Fitch Creek begins in an unnamed lake in Falls Township. It flows south for a few tenths of a mile before and enters a valley. It then turns southwest for several tenths of a mile and its valley broadens. At this point, the creek turns south-southwest for a short distance before turning southeast for a few tenths of a mile and crossing Pennsylvania Route 92. It then heads in an easterly direction for several tenths of a mile before reaching its confluence with the Susquehanna River.

Fitch Creek joins the Susquehanna River 209.40 mi upriver of its mouth.

===Tributaries===
Fitch Creek has no named tributaries. However, it does have an unnamed tributary, which flows down a mountain to join Fitch Creek.

==Hydrology==
Fitch Creek is not designated as an impaired waterbody.

==Geography and geology==
The elevation near the mouth of Fitch Creek is 554 ft above sea level. The elevation of the creek's source is between 980 and 1000 ft above sea level.
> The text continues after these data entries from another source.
(** * JournalSphere: the fetch / cache / fallback / notify layer

    A shallow embedding of the service modules of the front-end:

    - [Journal]      the daily-journal module (quotes API, localStorage cache,
                     change detection, article-update listeners);
    - [MultiApi]     the multi-provider fallback aggregator;
    - [NewsService]  the unified article service with its poller;
    - [NewsServiceMediaStack]  the reads of the copy of the service that
                     takes its news from the MediaStack client.
    - [JournalFull], [PollerFull]  the change detection and the poller
                     once more, with listeners that may throw or change
                     the registry while it is traversed, and with every
                     case of the stored text.

    JavaScript values are modelled by their TypeScript types.  Asynchronous
    functions are state transformers returning a [completion]: [Normal v] for
    a promise that resolves to [v], [Thrown e] for one that rejects.  What the
    environment supplies at an [await] (the HTTP response, the clock, the
    random draws) is an explicit argument. *)

From Stdlib Require Import String Ascii List ZArith QArith Lqa Bool Lia.
From stdpp Require Import gmap.
Import ListNotations.
Open Scope string_scope.

(* ================================================================== *)
(** ** Completions and the state-and-exception monad                    *)
(* ================================================================== *)

Inductive JsError : Type :=
| SyntaxError      (* JSON.parse on malformed text *)
| TypeError        (* property access on null / undefined *)
| NetworkError     (* fetch rejected, or response.json() rejected *)
| StatusError (status : Z).  (* new Error(`API request failed with status ...`) *)

Inductive completion (A : Type) : Type :=
| Normal (a : A)
| Thrown (e : JsError).
Arguments Normal {A} a.
Arguments Thrown {A} e.

Definition M (S A : Type) : Type := S -> completion A * S.

Definition ret {S A} (a : A) : M S A := fun s => (Normal a, s).
Definition throw {S A} (e : JsError) : M S A := fun s => (Thrown e, s).
Definition bind {S A B} (m : M S A) (k : A -> M S B) : M S B :=
  fun s => match m s with
           | (Normal a, s') => k a s'
           | (Thrown e, s') => (Thrown e, s')
           end.
Definition get {S} : M S S := fun s => (Normal s, s).
Definition modify {S} (f : S -> S) : M S unit := fun s => (Normal tt, f s).

(** [try { body } catch (error) { handler }] *)
Definition try_catch {S A} (body : M S A) (handler : JsError -> M S A) : M S A :=
  fun s => match body s with
           | (Normal a, s') => (Normal a, s')
           | (Thrown e, s') => handler e s'
           end.

(** [try { body } finally { fin }]: [fin] runs on both exits; the
    completion of [body] is kept unless [fin] itself throws. *)
Definition try_finally {S A} (body : M S A) (fin : M S unit) : M S A :=
  fun s => match body s with
           | (c, s') => match fin s' with
                        | (Normal _, s'') => (c, s'')
                        | (Thrown e, s'') => (Thrown e, s'')
                        end
           end.

Declare Scope js_scope.
Delimit Scope js_scope with js.
Notation "'let*' x ':=' m 'in' k" := (bind m (fun x => k))
  (at level 10, x name, m at level 100, k at level 200) : js_scope.
Notation "'let*' ' p ':=' m 'in' k" :=
  (bind m (fun x => match x with p => k end))
  (at level 10, p pattern, m at level 100, k at level 200) : js_scope.
Notation "'exec' m 'in' k" := (bind m (fun _ => k))
  (at level 10, m at level 100, k at level 200) : js_scope.

(* ================================================================== *)
(** ** Strings and arrays as the code uses them                         *)
(* ================================================================== *)

(** [String.prototype.toLowerCase] on the ASCII range; bytes outside
    ['A'..'Z'] are left as they are. *)
Definition lower_ascii (c : ascii) : ascii :=
  let n := nat_of_ascii c in
  if (65 <=? n)%nat && (n <=? 90)%nat then ascii_of_nat (n + 32) else c.

Fixpoint toLowerCase (s : string) : string :=
  match s with
  | EmptyString => EmptyString
  | String c r => String (lower_ascii c) (toLowerCase r)
  end.

(** [s.includes(sub)] *)
Fixpoint includes (s sub : string) : bool :=
  String.prefix sub s ||
  match s with
  | EmptyString => false
  | String _ r => includes r sub
  end.

(** [arr.slice(0, end)] *)
Definition slice0 {A} (arr : list A) (e : Z) : list A :=
  if (e <? 0)%Z then firstn (Z.to_nat (Z.of_nat (length arr) + e)) arr
  else firstn (Z.to_nat e) arr.

(** [arr.join(sep)] *)
Definition join (sep : string) (arr : list string) : string := String.concat sep arr.

(** [Array.prototype.sort(cmp)].  The sort is stable and, for a consistent
    comparator, places [a] after [b] exactly when [cmp a b > 0].  Written as
    a stable insertion sort. *)
Section Sort.
Context {A : Type} (cmp : A -> A -> Q).

Definition comes_after (a b : A) : bool := negb (Qle_bool (cmp a b) 0).

Fixpoint sort_insert (x : A) (l : list A) : list A :=
  match l with
  | [] => [x]
  | y :: ys => if comes_after x y then y :: sort_insert x ys else x :: y :: ys
  end.

Fixpoint sort (l : list A) : list A :=
  match l with
  | [] => []
  | x :: xs => sort_insert x (sort xs)
  end.
End Sort.

(* ================================================================== *)
(** ** The article type (types/news)                                    *)
(* ================================================================== *)

Module News.
Definition Category : Type := string.

Record NewsArticle : Type := mkArticle {
  id : string;
  title : string;
  source : string;
  author : string;
  publishedAt : string;
  summary : string;
  content : string;
  imageUrl : string;
  url : string;
  categories : list Category;
  trending : bool;
  apiSource : option string
}.
End News.
Abbreviation NewsArticle := News.NewsArticle.
Abbreviation Category := News.Category.

(** Listeners are callback references; a registry holds them in
    subscription order.  Calling a listener is recorded in a log of the
    module that calls it; the call returns normally, as the listener types
    [(articles) => void] and [(isChecking) => void] have it. *)
Definition Listener : Type := nat.

(* ================================================================== *)
(** ** The daily-journal module                                         *)
(* ================================================================== *)

Module Journal.
Local Open Scope js_scope.

Record ThemeImage : Type := mkTheme {
  theme : string;
  keywords : list string;
  imageUrl : string;
  description : string
}.

Definition THEMED_JOURNAL_IMAGES : list ThemeImage := [
  mkTheme "mindfulness"
    ["mindful"; "present"; "awareness"; "meditation"; "breath"; "calm"; "peace"]
    "https://images.unsplash.com/photo-1506126613408-eca07ce68773?q=80&w=1000&auto=format&fit=crop"
    "Person meditating by a peaceful lake at sunrise";
  mkTheme "gratitude"
    ["grateful"; "thankful"; "appreciation"; "blessing"; "gift"; "abundance"]
    "https://images.unsplash.com/photo-1518609878373-06d740f60d8b?q=80&w=1000&auto=format&fit=crop"
    "Hands holding a small plant growing from soil, symbolizing gratitude and growth";
  mkTheme "nature"
    ["natural"; "outdoors"; "environment"; "earth"; "forest"; "mountain"; "ocean"; "wilderness"]
    "https://images.unsplash.com/photo-1441974231531-c6227db76b6e?q=80&w=1000&auto=format&fit=crop"
    "Sunlight streaming through a lush green forest";
  mkTheme "growth"
    ["develop"; "improve"; "progress"; "evolve"; "learn"; "journey"; "potential"]
    "https://images.unsplash.com/photo-1549576490-b0b4831ef60a?q=80&w=1000&auto=format&fit=crop"
    "New plant sprouting from soil, representing personal growth";
  mkTheme "reflection"
    ["reflect"; "contemplate"; "introspection"; "thought"; "consider"; "ponder"; "examine"]
    "https://images.unsplash.com/photo-1500462918059-b1a0cb512f1d?q=80&w=1000&auto=format&fit=crop"
    "Person looking at reflection in calm water";
  mkTheme "balance"
    ["equilibrium"; "harmony"; "stability"; "center"; "peace"; "moderation"]
    "https://images.unsplash.com/photo-1519834089823-af2d966a42c4?q=80&w=1000&auto=format&fit=crop"
    "Balanced stones stacked on a beach at sunset";
  mkTheme "wisdom"
    ["knowledge"; "insight"; "understanding"; "sage"; "philosophy"; "enlightenment"; "truth"]
    "https://images.unsplash.com/photo-1532012197267-da84d127e765?q=80&w=1000&auto=format&fit=crop"
    "Open book with light illuminating the pages";
  mkTheme "creativity"
    ["create"; "imagine"; "inspire"; "art"; "innovation"; "expression"; "original"]
    "https://images.unsplash.com/photo-1513364776144-60967b0f800f?q=80&w=1000&auto=format&fit=crop"
    "Colorful art supplies and creative workspace";
  mkTheme "courage"
    ["brave"; "strength"; "fearless"; "confidence"; "bold"; "daring"; "overcome"]
    "https://images.unsplash.com/photo-1520116468816-95b69f847357?q=80&w=1000&auto=format&fit=crop"
    "Person standing on mountain peak overlooking vast landscape";
  mkTheme "connection"
    ["relationship"; "community"; "bond"; "together"; "unity"; "friendship"; "love"]
    "https://images.unsplash.com/photo-1511632765486-a01980e01a18?q=80&w=1000&auto=format&fit=crop"
    "People holding hands in unity and support";
  mkTheme "simplicity"
    ["minimal"; "essential"; "clarity"; "focus"; "uncomplicated"; "basic"]
    "https://images.unsplash.com/photo-1473186505569-9c61870c11f9?q=80&w=1000&auto=format&fit=crop"
    "Minimalist scene with simple objects and clean lines";
  mkTheme "resilience"
    ["endure"; "overcome"; "persevere"; "adapt"; "recover"; "strength"; "determination"]
    "https://images.unsplash.com/photo-1485236715568-ddc5ee6ca227?q=80&w=1000&auto=format&fit=crop"
    "Plant growing through crack in concrete, symbolizing resilience"
].
(* ===== verification/GoTime.v ===== *)
(** Go's [time] package as the program uses it.

    An instant is a number of nanoseconds since the zero [time.Time] (January 1
    of year 1), so [IsZero] is the test for 0; a duration is a signed number of
    nanoseconds that fits in an [int64].  The clock is never read inside the
    model: every operation takes the instant [now] it runs at. *)

From Stdlib Require Import QArith.
From S2P Require Import Prelude Float64.
Local Open Scope Z_scope.

Abbreviation Time := Z (only parsing).
Abbreviation Duration := Z (only parsing).

Definition Nanosecond : Duration := 1.
Definition Second : Duration := 1000000000.
Definition Minute : Duration := 60 * Second.
Definition Hour : Duration := 60 * Minute.

Definition IsZero (t : Time) : bool := t =? 0.
(** [t.After(u)] and [t.Before(u)] *)
Definition After (t u : Time) : bool := u <? t.
Definition Before (t u : Time) : bool := t <? u.
(** [t.Add(d)] *)
Definition Add (t : Time) (d : Duration) : Time := t + d.
(** [t.Sub(u)]: saturates at the extreme durations. *)
Definition Sub (t u : Time) : Duration := Z.max min_int64 (Z.min max_int64 (t - u)).

(** [d.Seconds()]: whole seconds plus the remaining nanoseconds as a fraction,
    each converted and divided in float64. *)
Definition Seconds (d : Duration) : float64 :=
  let sec := Z.quot d Second in
  let nsec := Z.rem d Second in
  fadd (f64_of_Z sec) (fdiv (f64_of_Z nsec) (f64 (1000000000 # 1))).

Lemma Sub_pos t u : (Sub t u >? 0) = (t >? u).
Proof.
  unfold Sub, min_int64, max_int64. rewrite !Z.gtb_ltb.
  destruct (Z.ltb_spec u t); [apply Z.ltb_lt|apply Z.ltb_ge]; lia.
Qed.

(** Below the saturation point a lower bound on [Sub] is one on the difference. *)
Lemma Sub_ge t u d : 0 <= d <= max_int64 -> (Sub t u >=? d) = (t - u >=? d).
Proof.
  unfold Sub, min_int64, max_int64. intros Hd. rewrite !Z.geb_leb.
  destruct (Z.leb_spec d (t - u)); [apply Z.leb_le|apply Z.leb_gt]; lia.
Qed.

Lemma Sub_gt t u d : 0 <= d < max_int64 -> (Sub t u >? d) = (t - u >? d).
Proof.
  unfold Sub, min_int64, max_int64. intros Hd. rewrite !Z.gtb_ltb.
  destruct (Z.ltb_spec d (t - u)); [apply Z.ltb_lt|apply Z.ltb_ge]; lia.
Qed.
The surficial geology near the mouth of Fitch Creek mainly consists of alluvium, Wisconsinan Outwash, and sand and gravel pits. Further upstream, Wisconsinan Till is most prevalent, but there are also a few patches of Wisconsinan Ice-Contact Stratified Drift, bedrock, and lakes.

A hill known as Post Hill is located to the east of Fitch Creek.

==Watershed==
The watershed of Fitch Creek has an area of 2.52 sqmi. The creek is entirely within the United States Geological Survey quadrangle of Ransom.

A waterfall known as the Fitch Creek Falls is on Fitch Creek. One reach of the creek flows alongside a road known as Evergreen Road at a distance of approximately 100 ft.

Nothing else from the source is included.